Ordering. Standard queues and topics do not guarantee order — message B can be processed before message A. For most of the pipeline that is fine (it does not matter whether the receipt email or the loyalty update happens first). Where order does matter — all events for one order must apply in sequence — use a FIFO queue with a MessageGroupId set to the order ID. AWS guarantees ordering within a group while still processing different groups (different orders) in parallel. The lesson: demand ordering only where you truly need it, because strict ordering caps throughput and adds cost.
Scaling, security, and cost
Scaling. Each consumer scales on queue depth, the most natural signal in async systems. Lambda consumers scale automatically with the backlog; container workers on ECS/EKS scale on the ApproximateNumberOfMessagesVisible metric. Because fan-out copies the event into a separate queue per consumer, a spike in one consumer (payments at peak) never starves another (notifications). This per-queue isolation is the property that fixed the original cold-morning outage: slow payments now means a deeper payments queue, not a frozen checkout.
Security. Treat messaging infrastructure like any other sensitive surface:
- Identity, not keys. Workers assume IAM roles (federated from Okta → Entra ID for humans, native cloud roles for services) scoped to exactly the queues/topics they touch — the payment worker can read the Payments queue and nothing else. Secrets the workers genuinely need (processor API key, SMTP credential) come from HashiCorp Vault as short-lived leases, never from a container image.
- Encryption. Enable server-side encryption (SQS SSE, SNS encryption) so messages are encrypted at rest, and keep all data-plane traffic over TLS / VPC endpoints so events never traverse the public internet.
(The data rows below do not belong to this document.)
(* ===== verification/AuditProps.v ===== *)
(** * The outside auditor: theorems

    What a quorum of cosignatures shows, that an auditor's accepted checkpoints
    are one history from which no proven record disappears, that a reported
    split view convinces others, and what a revoked key's signatures need. *)

From Stdlib Require Import String.
From S2P Require Import Prelude Bytes Text Crypto Merkle MerkleTrees MerkleProps Checkpoint CheckpointProps Witness WitnessProps Auditing.
#[local] Open Scope Z_scope.

(** ** Minima and order statistics *)

Lemma min_by_key_Some {A} (key : A -> Z) l m : min_by_key key l = Some m ->
  m ∈ l /\ Forall (fun x => key m <= key x) l.
Proof.
  revert m. induction l as [|x l IH]; intros m; cbn [min_by_key]; [done|].
  destruct (min_by_key key l) as [y|] eqn:E.
  - destruct (IH y eq_refl) as [Hy Hl]. destruct (Z.leb_spec (key x) (key y)); intros [= <-]; (split; [set_solver|]);
      (constructor; [lia|]); [|done]. eapply Forall_impl; [|exact Hl]. cbn. lia.
  - intros [= <-]. destruct l; [split; [set_solver|by repeat constructor]|]. cbn in E. by destruct (min_by_key key l); [case_match|].
Qed.

Lemma min_by_key_None {A} (key : A -> Z) l : min_by_key key l = None <-> l = [].
Proof. destruct l as [|x l]; cbn [min_by_key]; [done|]. split; [|done]. by destruct (min_by_key key l); [case_match|]. Qed.

(** The least of a list is below a bound iff one element is. *)
Lemma min_time_below (P : Z -> bool) l : (forall x y, x <= y -> P y = true -> P x = true) ->
  (match min_time l with Some t => P t | None => false end = true) <-> exists x, x ∈ l /\ P x = true.
Proof.
  intros Hmono. unfold min_time. destruct (min_by_key id l) as [m|] eqn:E.
  - apply min_by_key_Some in E as [Hm Hl]. rewrite list.Forall_forall in Hl. split; [by exists m|].
    intros (x & Hx & Px). eapply Hmono; [|exact Px]. by apply Hl.
  - apply min_by_key_None in E as ->. split; [done|]. intros (x & Hx & _). set_solver.
Qed.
- Least-privilege policies. A queue policy that allows
*is a classic leak. Wiz and Wiz Code scan both the Terraform and the live cloud for an over-permissive topic policy, an unencrypted queue, or a subscription open to the world, and flag it before it ships. CrowdStrike Falcon covers runtime threats on the worker hosts. - PII discipline. Do not put a full card number or raw PII in a message body that fans out to five consumers and a 7-day Kafka log. Put an order ID; let each consumer fetch only the fields it is authorized to see.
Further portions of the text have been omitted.